54.      Auch im Fall einer gelöschten Gesellschaft kann folglich die Vermutung des Art. 3 Abs. 1 widerlegt werden, wenn nachgewiesen wird, dass die Gesellschaft vor der Löschung den Mittelpunkt ihrer hauptsächlichen Interessen nicht im Staat des Satzungssitzes hatte. Entscheidend ist dann der Ort des letzten Mittelpunkts ihrer Interessen vor der Schließung. Auf welchen Zeitraum dabei abzustellen ist, ist in einer wertenden Gesamtbetrachtung aus Gläubigerperspektive zu ermitteln.

ii)    Auslegung des Begriffs „Mittelpunkt der hauptsächlichen Interessen“

55.      Im Folgenden ist zu untersuchen, welche Kriterien den Mittelpunkt der hauptsächlichen Interessen des Schuldners im Sinne von Art. 3 Abs. 1 der Insolvenzverordnung determinieren.

56.      Bedauerlicherweise findet sich in Art. 2 der Verordnung, der die wichtigsten Begriffe der Verordnung definiert, keine Definition des Mittelpunkts der hauptsächlichen Interessen. Der Ausschuss für die Freiheiten und Rechte der Bürger, Justiz und innere Angelegenheiten kritisierte dies zu Recht bereits im Gesetzgebungsverfahren.(23) Einzig der 13. Erwägungsgrund der Verordnung führt aus, dass als Mittelpunkt der hauptsächlichen Interessen „der Ort gelten sollte, an dem der Schuldner gewöhnlich der Verwaltung seiner Interessen nachgeht und damit für Dritte feststellbar ist“.

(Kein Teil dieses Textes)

Lemma consistent_row a :
  consistent a ->
  let m := calculate_metrics_row
             {| census_GEOID := api_GEOID a;
                census_variables :=
                  map_variables to_numeric (api_variables a) |} in
  forall c t, In c checks ->
    snd c {| annotated_tract := t; annotated_columns := m |} = false.
Proof.
  intros (v & Hv & Hnn & Hu & H1 & H2 & H3) m c t Hc.
  assert (Hm : m = calculate_metrics_row (whole_row (api_GEOID a) v)).
  { unfold m, whole_row. rewrite Hv. reflexivity. }
  assert (Hfs : Forall (fun z => 0 <= z) (whole_senior_totals v)).
  { unfold cells in Hnn. unfold whole_senior_totals.
    repeat match goal with
           | H : Forall _ (_ :: _) |- _ => inversion_clear H
           end.
    repeat constructor; assumption. }
  assert (Hfd : Forall (fun z => 0 <= z) (whole_senior_with_difficulty v)).
  { unfold cells in Hnn. unfold whole_senior_with_difficulty.
    repeat match goal with
           | H : Forall _ (_ :: _) |- _ => inversion_clear H
           end.
    repeat constructor; assumption. }
  assert (Hfw : Forall (fun z => 0 <= z) (whole_with_difficulty v)).
  { unfold cells in Hnn. unfold whole_with_difficulty.
    repeat match goal with
           | H : Forall _ (_ :: _) |- _ => inversion_clear H
           end.
    repeat constructor; assumption. }
  assert (H0 : 0 <= B18105_001E v).
  { unfold cells in Hnn. inversion Hnn; assumption. }
  pose proof (Zsum_nonneg _ Hfw) as Hw0.
  pose proof (Zsum_nonneg _ Hfs) as Hs0.
  pose proof (Zsum_nonneg _ Hfd) as Hd0.
  destruct (whole_row_sums (api_GEOID a) v Hnn)
    as ((Htp & Hta & Hsp & Hsa) & _); [lia|lia|].
  destruct (calculate_metrics_row_columns (whole_row (api_GEOID a) v))
    as (_ & _ & _ & Htpct & _ & _ & Hspct).
  rewrite <- Hm in Htp, Hta, Hsp, Hsa, Htpct, Hspct.
  clear Hm. clearbody m.
  assert (Zt : gtb (total_amb_diff m) (total_pop_5plus m) = false)
    by (rewrite Hta, Htp, gtb_of_Z by lia; apply Z.ltb_ge; lia).
  assert (Zs : gtb (pop_65plus_amb_diff m) (pop_65plus m) = false)
    by (rewrite Hsa, Hsp, gtb_of_Z by lia; apply Z.ltb_ge; lia).
  assert (Zp : gtb (pop_65plus m) (total_pop_5plus m) = false)
    by (rewrite Hsp, Htp, gtb_of_Z by lia; apply Z.ltb_ge; lia).
  unfold checks, numeric_cols in Hc. cbn [map app In] in Hc.
  destruct Hc as [<-|[<-|[<-|[<-|[<-|[<-|[<-|[<-|[<-|[]]]]]]]]]];
    cbn [snd annotated_columns].
  - rewrite Htp. apply count_cell_not_negative, of_Z_count_cell, H0.
  - rewrite Hta. apply count_cell_not_negative, of_Z_count_cell, Hw0.
  - rewrite Hsp. apply count_cell_not_negative, of_Z_count_cell, Hs0.
  - rewrite Hsa. apply count_cell_not_negative, of_Z_count_cell, Hd0.
  - exact Zt.
  - exact Zs.
  - exact Zp.
  - destruct (gtb (total_amb_diff_pct m) (of_Z 100)) eqn:E; [|reflexivity].
    rewrite Htpct in E. apply count_cell_percentage in E; [congruence| |].
    + rewrite Hta. apply of_Z_count_cell, Hw0.
    + rewrite Htp. apply of_Z_count_cell, H0.
  - destruct (gtb (pop_65plus_amb_diff_pct m) (of_Z 100)) eqn:E;
      [|reflexivity].
    rewrite Hspct in E. apply count_cell_percentage in E; [congruence| |].
    + rewrite Hsa. apply of_Z_count_cell, Hd0.
    + rewrite Hsp. apply of_Z_count_cell, Hs0.
Qed.

(** X12: when the response holds whole numbers below [2 ^ 53] in which the
    people with a difficulty are at most the universe, the seniors with a
    difficulty at most the seniors and the seniors at most the universe, no
    check reports an error and the run ends with status 0. *)
Theorem consistent_response_passes w tracts_df r :
  fetches w tracts_df r ->
  Forall consistent (json r) ->
  data_quality_checks (annotate tracts_df (json r)) = [] /\
  snd (run w) = 0.
Proof.
  intros Hf Hdata.
  assert (He : data_quality_checks (annotate tracts_df (json r)) = []).
  { rewrite data_quality_checks_violated.
    rewrite (filter_none _ checks); [reflexivity|].
    intros c Hc. apply any_none. intros row Hrow.
    destruct (annotate_columns _ _ _ Hrow) as [Hmiss|(a & Ha & Hcols)].
    - apply missing_violates_nothing; [|exact Hc].
      unfold is_missing. rewrite Hmiss. reflexivity.
    - rewrite Forall_forall in Hdata.
      pose proof (consistent_row a (Hdata a Ha) c (annotated_tract row) Hc)
        as H.
      rewrite <- Hcols in H. destruct row. exact H. }
  split; [exact He|].
  destruct (run_fetches_effects w tracts_df r Hf) as (_ & _ & _ & _ & ->).
  unfold status_of_checks. rewrite He. reflexivity.
Qed.

Lemma consistent_response_passes_witness :
  let w := env_of [tract_108] [example_api_row] in
  data_quality_checks (annotate [tract_108] [example_api_row]) = [] /\
  snd (run w) = 0.
Proof.
  apply (consistent_response_passes
           (env_of [tract_108] [example_api_row]) [tract_108]
           {| status_code := 200; reason := "OK";
              response_body := Table [example_api_row] |}).
  - split; [reflexivity|]. split; [discriminate|].
    split; [reflexivity|]. split; reflexivity.
  - constructor; [|constructor]. exists example_counts.
    split; [reflexivity|].
    split; [repeat (constructor; [discriminate|]); constructor|].
    split; [reflexivity|].
    split; [discriminate|]. split; discriminate.
Defined.

(** ** The warning about missing data *)

Lemma isin_false v values : isin v values = false <-> ~ In v values.
Proof.
  rewrite <- isin_In. destruct (isin v values); intuition congruence.
Qed.

Lemma missing_rows_merge left right :
  Forall (fun m : metrics_row => isna (total_pop_5plus m) = false) right ->
  map (fun r => tract_GEOID (annotated_tract r))
      (missing_rows (merge left right)) =
  filter (fun g => negb (isin g (map metrics_GEOID right)))
         (map tract_GEOID left).
Proof.
  intros Hright. rewrite Forall_forall in Hright.
  induction left as [|t left IH]; [reflexivity|].
  rewrite merge_cons. unfold missing_rows in *.
  rewrite filter_app, map_app, IH.
  destruct (matching t right) as [|m ms] eqn:E.
  - cbn [map filter]. assert (Hno : isin (tract_GEOID t) (map metrics_GEOID right) = false).
    { apply isin_false. intros Hin. apply in_map_iff in Hin as (m & Hk & Hm).
      exact (proj1 (matching_nil_iff t right) E m Hm Hk). }
    rewrite Hno. reflexivity.
  - assert (Hyes : isin (tract_GEOID t) (map metrics_GEOID right) = true).
    { apply isin_In. apply in_map_iff. exists m.
      assert (Hm : In m (matching t right)) by (rewrite E; now left).
      apply matching_In in Hm as [Hm Hk]. split; [exact Hk|exact Hm]. }
    rewrite (filter_none _ (map _ (m :: ms))).
    { cbn [map filter app]. rewrite Hyes. reflexivity. }
    intros r Hr. apply in_map_iff in Hr as (m' & <- & Hm').
    cbn [annotated_columns]. apply Hright.
    rewrite <- E in Hm'. apply matching_In in Hm' as [Hm' _]. exact Hm'.
Qed.

(** X13: when the universe cell of every response row is a number, the
    rows that the warning of [main] counts as missing Census data are the
    tracts whose GEOID is not in the response, in the order of the tract
    table. *)
Theorem warning_lists_unanswered tracts_df data :
  Forall universe_known data ->
  map (fun r => tract_GEOID (annotated_tract r))
      (missing_rows (annotate tracts_df data)) =
  filter (fun g => negb (isin g (map api_GEOID data)))
         (map tract_GEOID tracts_df).
Proof.
  intros Hdata. unfold annotate. rewrite missing_rows_merge.
  - rewrite census_frame_GEOIDs. apply filter_ext_in. intros g Hg. f_equal.
    destruct (isin g (map api_GEOID data)) eqn:E.
    + apply isin_In. apply filter_In. split; [apply isin_In, E|].
      apply isin_In, Hg.
    + apply isin_false. intros Hin. apply filter_In in Hin as [Hin _].
      apply isin_In in Hin. congruence.
  - rewrite Forall_forall in *. intros m Hm.
    unfold calculate_metrics in Hm. apply in_map_iff in Hm as (c & <- & Hc).
    rewrite census_frame_filter in Hc.
    apply in_map_iff in Hc as (a & <- & Ha). apply filter_In in Ha as [Ha _].
    exact (Hdata a Ha).
Qed.

Lemma warning_lists_unanswered_witness :
  map (fun r => tract_GEOID (annotated_tract r))
      (missing_rows (annotate [tract_108; tract_109] [example_api_row])) =
  filter (fun g => negb (isin g (map api_GEOID [example_api_row])))
         (map tract_GEOID [tract_108; tract_109]).
Proof.
  apply (warning_lists_unanswered [tract_108; tract_109] [example_api_row]).
  constructor; [reflexivity|constructor].
Defined.

(** * The counts of the census *)

(** ** int64 and float64 columns *)

Lemma wrap_int64_small z : - 2 ^ 63 <= z < 2 ^ 63 -> wrap_int64 z = z.
Proof. intros H. unfold wrap_int64. rewrite Z.mod_small; lia. Qed.

Lemma add_int64_small a b :
  0 <= a -> 0 <= b -> a + b < 2 ^ 53 -> add_int64 a b = a + b.
Proof. intros Ha Hb H. unfold add_int64. apply wrap_int64_small. lia. Qed.

Lemma cells_nonneg (v : variables Z) :
  Forall (fun z => 0 <= z) (cells v) ->
  0 <= B18105_001E v /\
  (0 <= B18105_004E v /\ 0 <= B18105_007E v /\ 0 <= B18105_010E v /\
   0 <= B18105_013E v /\ 0 <= B18105_016E v /\
   0 <= B18105_020E v /\ 0 <= B18105_023E v /\ 0 <= B18105_026E v /\
   0 <= B18105_029E v /\ 0 <= B18105_032E v) /\
  (0 <= B18105_012E v /\ 0 <= B18105_015E v /\
   0 <= B18105_028E v /\ 0 <= B18105_031E v).
Proof.
  unfold cells. intros H.
  repeat match goal with
         | H : Forall _ (_ :: _) |- _ => inversion_clear H
         end.
  tauto.
Qed.

(** While the sums stay below [2 ^ 53] the int64 columns hold the sums of
    the whole numbers, and the int64 and the float64 columns hold the same
    numbers. *)
Lemma int64_agrees (geoid : string) (v : variables Z) :
  Forall (fun z => 0 <= z) (cells v) ->
  B18105_001E v < 2 ^ 53 ->
  Zsum (whole_with_difficulty v) < 2 ^ 53 ->
  Zsum (whole_senior_totals v) < 2 ^ 53 ->
  let m := calculate_metrics_row (whole_row geoid v) in
  let i := calculate_metrics_row_int64 v in
  (int64_total_pop_5plus i = B18105_001E v /\
   int64_total_amb_diff i = Zsum (whole_with_difficulty v) /\
   int64_pop_65plus i = Zsum (whole_senior_totals v) /\
   int64_pop_65plus_amb_diff i = Zsum (whole_senior_with_difficulty v)) /\
  (total_pop_5plus m = of_Z (int64_total_pop_5plus i) /\
   total_amb_diff m = of_Z (int64_total_amb_diff i) /\
   total_amb_diff_pct m = int64_total_amb_diff_pct i /\
   pop_65plus m = of_Z (int64_pop_65plus i) /\
   pop_65plus_amb_diff m = of_Z (int64_pop_65plus_amb_diff i) /\
   pop_65plus_amb_diff_pct m = int64_pop_65plus_amb_diff_pct i).
Proof.
  intros Hv Hu Hw Hs m i.
  destruct (whole_row_sums geoid v Hv Hw Hs)
    as ((Htp & Hta & Hsp & Hsa) & _ & _ & _ & _ & Hd).
  fold m in Htp, Hta, Hsp, Hsa.
  destruct (calculate_metrics_row_columns (whole_row geoid v))
    as (_ & _ & _ & Htpct & _ & _ & Hspct).
  fold m in Htpct, Hspct. clearbody m.
  destruct (cells_nonneg v Hv)
    as (H1 & (H4 & H7 & H10 & H13 & H16 & H20 & H23 & H26 & H29 & H32)
           & (H12 & H15 & H28 & H31)).
  assert (Ei : (int64_total_pop_5plus i = B18105_001E v /\
                int64_total_amb_diff i = Zsum (whole_with_difficulty v) /\
                int64_pop_65plus i = Zsum (whole_senior_totals v) /\
                int64_pop_65plus_amb_diff i
                = Zsum (whole_senior_with_difficulty v))).
  { unfold Zsum, whole_with_difficulty, whole_senior_totals,
      whole_senior_with_difficulty in *.
    cbn [fold_left] in *. rewrite !Z.add_0_l in *.
    unfold i, calculate_metrics_row_int64.
    cbn [int64_total_pop_5plus int64_total_amb_diff int64_pop_65plus
         int64_pop_65plus_amb_diff].
    split; [reflexivity|].
    repeat (rewrite add_int64_small by lia). auto. }
  split; [exact Ei|].
  destruct Ei as (Ep & Ea & Es & Ed).
  assert (Et : int64_total_amb_diff_pct i
               = fillna (of_Z 0)
                   (percentage (of_Z (int64_total_amb_diff i))
                      (of_Z (int64_total_pop_5plus i)))) by reflexivity.
  assert (Ec : int64_pop_65plus_amb_diff_pct i
               = fillna (of_Z 0)
                   (percentage (of_Z (int64_pop_65plus_amb_diff i))
                      (of_Z (int64_pop_65plus i)))) by reflexivity.
  clearbody i.
  rewrite Et, Ec, Htpct, Hspct, Htp, Hta, Hsp, Hsa, Ep, Ea, Es, Ed.
  split; [reflexivity|]. split; [reflexivity|]. split; [reflexivity|].
  split; [reflexivity|]. split; reflexivity.
Qed.

Lemma cells_below (v : variables Z) :
  Forall (fun z => 0 <= z) (cells v) ->
  B18105_001E v < 2 ^ 53 ->
  Zsum (whole_with_difficulty v) < 2 ^ 53 ->
  Zsum (whole_senior_totals v) < 2 ^ 53 ->
  Forall (fun z => 0 <= z < 2 ^ 53) (cells v).
Proof.
  intros Hv Hu Hw Hs.
  destruct (cells_nonneg v Hv)
    as (H1 & (H4 & H7 & H10 & H13 & H16 & H20 & H23 & H26 & H29 & H32)
           & (H12 & H15 & H28 & H31)).
  unfold Zsum, whole_with_difficulty, whole_senior_totals in *.
  cbn [fold_left] in *. unfold cells.
  repeat (constructor; [lia|]). constructor.
Qed.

57.      Bezug nehmend auf den 13. Erwägungsgrund stellte der Gerichtshof in der Rechtssache Eurofood darauf ab, „dass der Mittelpunkt der hauptsächlichen Interessen nach objektiven und zugleich für Dritte feststellbaren Kriterien zu bestimmen ist. Diese Objektivität und diese Möglichkeit der Feststellung durch Dritte sind erforderlich, um Rechtssicherheit und Vorhersehbarkeit bei der Bestimmung des für die Eröffnung eines Hauptinsolvenzverfahrens zuständigen Gerichts zu garantieren.“(24) Der Gerichtshof betonte die Bedeutung von Rechtssicherheit und Vorhersehbarkeit gerade vor dem Hintergrund, dass gemäß Art. 4 Abs. 1 der Verordnung die Bestimmung des zuständigen Mitgliedstaats auch das anwendbare Recht determiniert.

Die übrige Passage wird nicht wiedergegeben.